Daro, Maíra e Cafran - descrevem trajetórias de escolarização e de magistério em

zonas rurais marcadas por descontinuidades pela falta de escolas, o que dificulta e exige deslocamento para área urbana, culminando, com muito esforço, em uma formação universitária tardia.

O trabalho do bordado acompanha as atividades de estudo e a atividade profissional. Ser bordadeira e exercer o magistério corresponde à realidade de três entrevistadas; o bordado torna-se ocupação após a aposentadoria de uma entrevistada (por exemplo, Cafran, 72); e bordar constitui a principal fonte de renda no caso de Lyna enquanto estuda e de Mahe que se define como dona de casa.
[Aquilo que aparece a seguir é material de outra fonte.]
(* ===== verification/RingCursor.v ===== *)
(** * Cursors of rings of slots

    What the bounded channels share: cursors of 64 bits that only grow, capacities that are powers of two,
    and the positions that fall in one slot. *)

From Stdlib Require Import ZArith Lia.
From stdpp Require Import base numbers list.
From S2P Require Import Prelude.
Open Scope Z_scope.

(** [std::bit_cast<int64_t>] *)
Definition int64 (z : Z) : Z := let u := wrap64 z in if u <? 2 ^ 63 then u else u - 2 ^ 64.

(** [std::bit_ceil] of a positive number. *)
Definition bit_ceil (n : Z) : Z := 2 ^ Z.log2_up n.

(** The sign of a difference of two numbers of 64 bits, read as a signed one. *)
Lemma int64_zero a b : 0 <= a < 2 ^ 64 -> 0 <= b < 2 ^ 64 -> (int64 (a - b) =? 0) = (a =? b).
Proof.
  intros Ha Hb. assert (int64 (a - b) = 0 <-> a = b) as E; [|destruct (Z.eqb_spec (int64 (a - b)) 0), (Z.eqb_spec a b); tauto].
  unfold int64, wrap64. cbv zeta. pose proof (Z.mod_pos_bound (a - b) (2 ^ 64) ltac:(lia)).
  assert ((a - b) mod 2 ^ 64 = a - b \/ (a - b) mod 2 ^ 64 = a - b + 2 ^ 64) as [E|E].
  { destruct (decide (0 <= a - b)); [left; apply Z.mod_small; lia|right].
    rewrite <- (Z.mod_add (a - b) 1), Z.mul_1_l by lia. apply Z.mod_small; lia. }
  all: rewrite E; destruct (Z.ltb_spec (a - b) (2 ^ 63)), (Z.ltb_spec (a - b + 2 ^ 64) (2 ^ 63)); lia.
Qed.

Lemma int64_small z : - 2 ^ 63 <= z < 2 ^ 63 -> int64 z = z.
Proof.
  intros Hz. unfold int64, wrap64. cbv zeta. destruct (decide (0 <= z)).
  - rewrite Z.mod_small by lia. destruct (Z.ltb_spec z (2 ^ 63)); lia.
  - rewrite <- (Z.mod_add z 1), Z.mul_1_l, Z.mod_small by lia. destruct (Z.ltb_spec (z + 2 ^ 64) (2 ^ 63)); lia.
Qed.

(** A capacity is a power of two, of at least two. *)
Definition capacity_ok (top capacity : Z) : Prop := exists k, 1 <= k <= top /\ capacity = 2 ^ k.

Lemma capacity_bounds top c : capacity_ok top c -> 2 <= c <= 2 ^ top.
Proof.
  intros (k & Hk & ->). split; [change 2 with (2 ^ 1) at 1|]; apply Z.pow_le_mono_r; lia.
Qed.

Lemma mask_mod top c p : capacity_ok top c -> Z.land p (c - 1) = p mod c.
Proof. intros (k & Hk & ->). rewrite <- Z.land_ones by lia. by rewrite Z.ones_equiv, Z.sub_1_r. Qed.

(** Positions of one slot. *)
Definition same (c p q : Z) : Prop := p mod c = q mod c.

#[global] Instance same_dec c p q : Decision (same c p q).
Proof. unfold same. apply _. Defined.

Lemma same_distance c p q : 0 < c -> same c p q -> exists k, p = q + k * c.
Proof.
  unfold same. intros Hc E. exists (p / c - q / c).
  pose proof (Z.div_mod p c ltac:(lia)). pose proof (Z.div_mod q c ltac:(lia)). lia.
Qed.

Lemma same_of_distance c p k : 0 < c -> same c (p + k * c) p.
Proof. intros Hc. unfold same. apply Z.mod_add. lia. Qed.

Lemma same_add c p : 0 < c -> same c (p + c) p.
Proof. intros Hc. rewrite <- (Z.mul_1_l c) at 2. by apply same_of_distance. Qed.

Lemma same_near c p q : 0 < c -> same c p q -> Z.abs (p - q) < c -> p = q.
Proof. intros Hc [k ->]%same_distance Hk; [|done]. assert (k = 0) as ->; nia. Qed.

Lemma not_same_succ c p : 2 <= c -> ~ same c (p + 1) p.
Proof. intros Hc [k E]%same_distance; [|lia]. assert (k <= 0 \/ 1 <= k) as [] by lia; nia. Qed.

(** ** Slots of a ring *)

Lemma ring_lookup {A} top c (slots : list A) p :
  capacity_ok top c -> length slots = Z.to_nat c -> is_Some (slots !! Z.to_nat (p mod c)).
Proof.
  intros Hc Hl. pose proof (capacity_bounds _ _ Hc). pose proof (Z.mod_pos_bound p c ltac:(lia)).
  apply lookup_lt_is_Some. lia.
Qed.

Lemma ring_lookup_insert {A} top c (slots : list A) p q s :
  capacity_ok top c -> length slots = Z.to_nat c ->
  <[Z.to_nat (p mod c) := s]> slots !! Z.to_nat (q mod c) =
  if decide (same c q p) then Some s else slots !! Z.to_nat (q mod c).
Proof.
  intros Hc Hl. pose proof (capacity_bounds _ _ Hc).
  pose proof (Z.mod_pos_bound p c ltac:(lia)). pose proof (Z.mod_pos_bound q c ltac:(lia)).
  destruct (decide (same c q p)) as [E|E]; unfold same in E.
  - rewrite E. apply list_lookup_insert_eq. lia.
  - apply list_lookup_insert_ne. lia.
Qed.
As entrevistadas descrevem relações entre aprendizagens na escola com o trabalho de bordadeira, iniciativas de autoaprendizagem para tipos de bordado e para uso de máquinas, a participação em cursos ou oficinas na Associação, o ensino a outras pessoas e o envolvimento na gestão da Associação e da Cooperativa. O desafio, nessa pesquisa, é interconectar os sentidos em rede a partir desses relatos das artesãs que, no dizer de Certeau (1994, p.207), “contam aquilo que, apesar de tudo, se pode fabricar e fazer”.
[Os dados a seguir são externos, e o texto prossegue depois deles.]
(** A call: [trySend] of a value; [tryRecvBatch] of a count, with the messages received so far and the
    positions they were at ([tryRecv] is a batch of one); [close]; [isClosedAndDrained]. *)
Inductive thread : Type :=
| Sender (value : T) (pc : send_pc)
| Receiver (count : nat) (values : list (Z * T)) (pc : recv_pc)
| Closer (returned : bool)
| Drainer (pc : drained_pc)
| Undefined.

(** [compare_exchange_weak] succeeds on the expected value, unless it fails spuriously. *)
Definition weak (spurious : bool) (cell expected : Z) : bool := negb spurious && (cell =? expected).

Definition ringEnqueueResult (c : bool) (value : T) (r : ring) (pc : send_pc) : option (ring * thread) :=
  match pc with
  | SnLoad => Some (r, Sender value (SnTry (m_tail r)))
  | SnTry tail =>
      if is_closed tail then Some (r, Sender value (SnReturn kClosed tail))
      else if tail =? kTailPositionMask then
        Some (if weak c (m_tail r) tail
              then (set_tail (Z.lor tail kTailClosedBit) r, Sender value (SnReturn kClosedAndNotify tail))
              else (r, Sender value (SnTry (m_tail r))))
      else match slot_at r tail with
           | None => Some (r, Undefined)
           | Some slot =>
               let difference := int64 (sequence slot - tail) in
               Some (r, Sender value (if difference =? 0 then SnClaim tail
                                      else if difference <? 0 then SnReturn kFull tail
                                      else SnLoad))
           end
  | SnClaim position =>
      Some (if weak c (m_tail r) position
            then (reserve (wrap64 (position + 1)) value r, Sender value (SnConstruct position))
            else (r, Sender value (SnTry (m_tail r))))
  | SnConstruct position =>
      match slot_at r position with
      | Some (mkSlot sequence None) =>
          Some (set_slot position (mkSlot sequence (Some value)) r, Sender value (SnPublish position))
      | _ => Some (r, Undefined)
      end
  | SnPublish position =>
      match slot_at r position with
      | Some slot => Some (set_slot position (mkSlot (wrap64 (position + 1)) (storage slot)) r,
                           Sender value (SnReturn kSent position))
      | None => Some (r, Undefined)
      end
  | SnReturn _ _ => None
  end.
Em síntese, neste capítulo criamos as bases para o desenvolvimento e a compreensão de que nos processos de organização e gestão de trabalho pelas próprias bordadeiras, no espaço da ABS, os saberes e os processos pedagógicos (como práxis educativa), embora confrontados com elementos materiais e simbólicos da cultura do capital, constituem-se em elementos de uma nova cultura do trabalho. Buscamos desenvolver um estudo de caso único, em perspectiva crítico-dialética que destaca a dimensão histórica e as possibilidades de mudança e a práxis transformadora dos homens como agentes históricos.
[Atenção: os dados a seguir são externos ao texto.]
(* ===== verification/SpscChannel.v ===== *)
(** * The bounded channel of one producer and one consumer

    [galay-kernel/concurrency/spsc/bounded_channel.h]: the ring of slots with a three-valued state under
    [BoundedChannel], the calls of its producer ([trySend]) and of its consumer ([tryRecv],
    [tryRecvBatch], [isReceiveClosed]), and [close] by any thread. Every access to an atomic is one step of
    [Interleave], in any order and sequentially consistent; the construction and the consumption of a
    message are steps too. The suspended coroutines are not modelled: of the waking of the receivers at a
    close only the moment counts, and it is counted.

    Besides what the code keeps, the ring keeps the messages in the order of their publication, the number
    of slots the consumer has given back, and whether [isReceiveClosed] has answered yes. *)

From Stdlib Require Import ZArith Lia.
From stdpp Require Import base list relations.
From S2P Require Import Prelude Interleave RingCursor.
Open Scope Z_scope.

Inductive SlotState : Type := kEmpty | kPublishing | kReady.
#[global] Instance SlotState_eq_dec : EqDecision SlotState.
Proof. solve_decision. Defined.

Inductive RingEnqueueResult : Type := kFull | kClosed | kClosedAfterPublishing | kPublished.
#[global] Instance RingEnqueueResult_eq_dec : EqDecision RingEnqueueResult.
Proof. solve_decision. Defined.

Inductive RingError : Type := kNone | kCapacityTooLarge | kAllocationFailed.

(** With a [size_t] of 64 bits, for a slot of [slot_size] bytes. *)
Definition bit_floor (n : Z) : Z := if n =? 0 then 0 else 2 ^ Z.log2 n.
Definition kMaxCursorCapacity : Z := Z.shiftl 1 63.
Definition kMaxArrayCapacity (slot_size : Z) : Z := bit_floor ((2 ^ 64 - 1) / slot_size).
Definition kMaxRingCapacity (slot_size : Z) : Z :=
  if kMaxCursorCapacity <? kMaxArrayCapacity slot_size then kMaxCursorCapacity else kMaxArrayCapacity slot_size.

Definition normalizeCapacity (slot_size capacity : Z) : Z :=
  if kMaxRingCapacity slot_size <? 2 then 0
  else if capacity <=? 2 then 2
  else if kMaxRingCapacity slot_size <? capacity then 0
  else bit_ceil capacity.

Section Channel.
Context {T : Type}.

Record Slot : Type := mkSlot { ready : SlotState; storage : option T }.

Record ring : Type := mkRing {
  m_tail : Z;
  m_head : Z;
  m_closed : bool;
  m_capacity : Z;
  m_mask : Z;
  m_slots : list Slot;
  published : list T;
  released : nat;
  answered : bool;
  recv_wakes : nat
}.

Definition empty_ring (capacity : Z) : ring :=
  mkRing 0 0 false capacity (capacity - 1) (replicate (Z.to_nat capacity) (mkSlot kEmpty None)) [] 0 false 0.

(** The constructor of a dynamic capacity; whether the slots could be allocated is the caller's. *)
Definition new_channel (slot_size capacity : Z) (allocated : bool) : RingError * option ring :=
  let normalized := normalizeCapacity slot_size capacity in
  if normalized =? 0 then (kCapacityTooLarge, None)
  else if negb allocated then (kAllocationFailed, None)
  else (kNone, Some (empty_ring normalized)).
Consideramos as propostas teórico-metodológicas da sociologia das ausências, sociologia das emergências e tradução, orientadas para pesquisar e criar alternativas emancipatórias, com a qual buscamos pensar sobre a especificidade da ocupação da microrregião do Seridó no estado do RN e a construção histórica da atividade artesanal do bordado e da ABS bem como planejar e executar os procedimentos técnicos da pesquisa. A prática artesanal do bordado que, a partir do final do século XVIII e do início do século XIX, era parte das práticas familiares cotidianas de mulheres portuguesas nas fazendas de criação de gado que se instalaram com a interiorização da colonização portuguesa, na segunda metade do século XX, começou a se tornar fonte de renda e, nos anos mais recentes, assumiu

mais a característica de meio de sobrevivência e de sustentabilidade econômica de milhares de famílias e de pilar da economia local. Economicamente, a pecuária e a produção do algodão, no século XIX, foram os elementos que dinamizaram, impulsionaram e sustentaram o espaço regional rio-grandense até as décadas de 1960/70 do século XX, mas a crise da cotonicultura repercutiu nas cidades seridoenses onde as migrações do campo ampliaram as periferias e acarretaram novas e maiores demandas de atendimento às necessidades básicas da população e de ampliação da infraestrutura urbana. Por outro lado, a falta de oferta de trabalho assalariado e o crescente desemprego alimentaram a expansão do trabalho informal e a população criou suas estratégias de sobrevivência, de trabalho e renda com novas atividades no mercado informal através de associações e cooperativas como ABS, Cracas, Cobarts, com apoio do Sebrae e do Banco do Brasil.

Foram entrevistadas seis artesãs do bordado, todas com vasta experiência como bordadeiras, inclusive com experiência de dirigentes da Associação e da Cooperativa, todas com escolaridade até o ensino médio sendo quatro com ensino superior e uma cursando universidade, assinalando-se formação universitária tardia, em trajetórias de escolarização e de magistério em zonas rurais marcadas por muitas dificuldades de deslocamento para área urbana. Bordar, estudar e trabalhar em outra atividade profissional constituem uma tríade que se repete na vida das bordadeiras entrevistadas.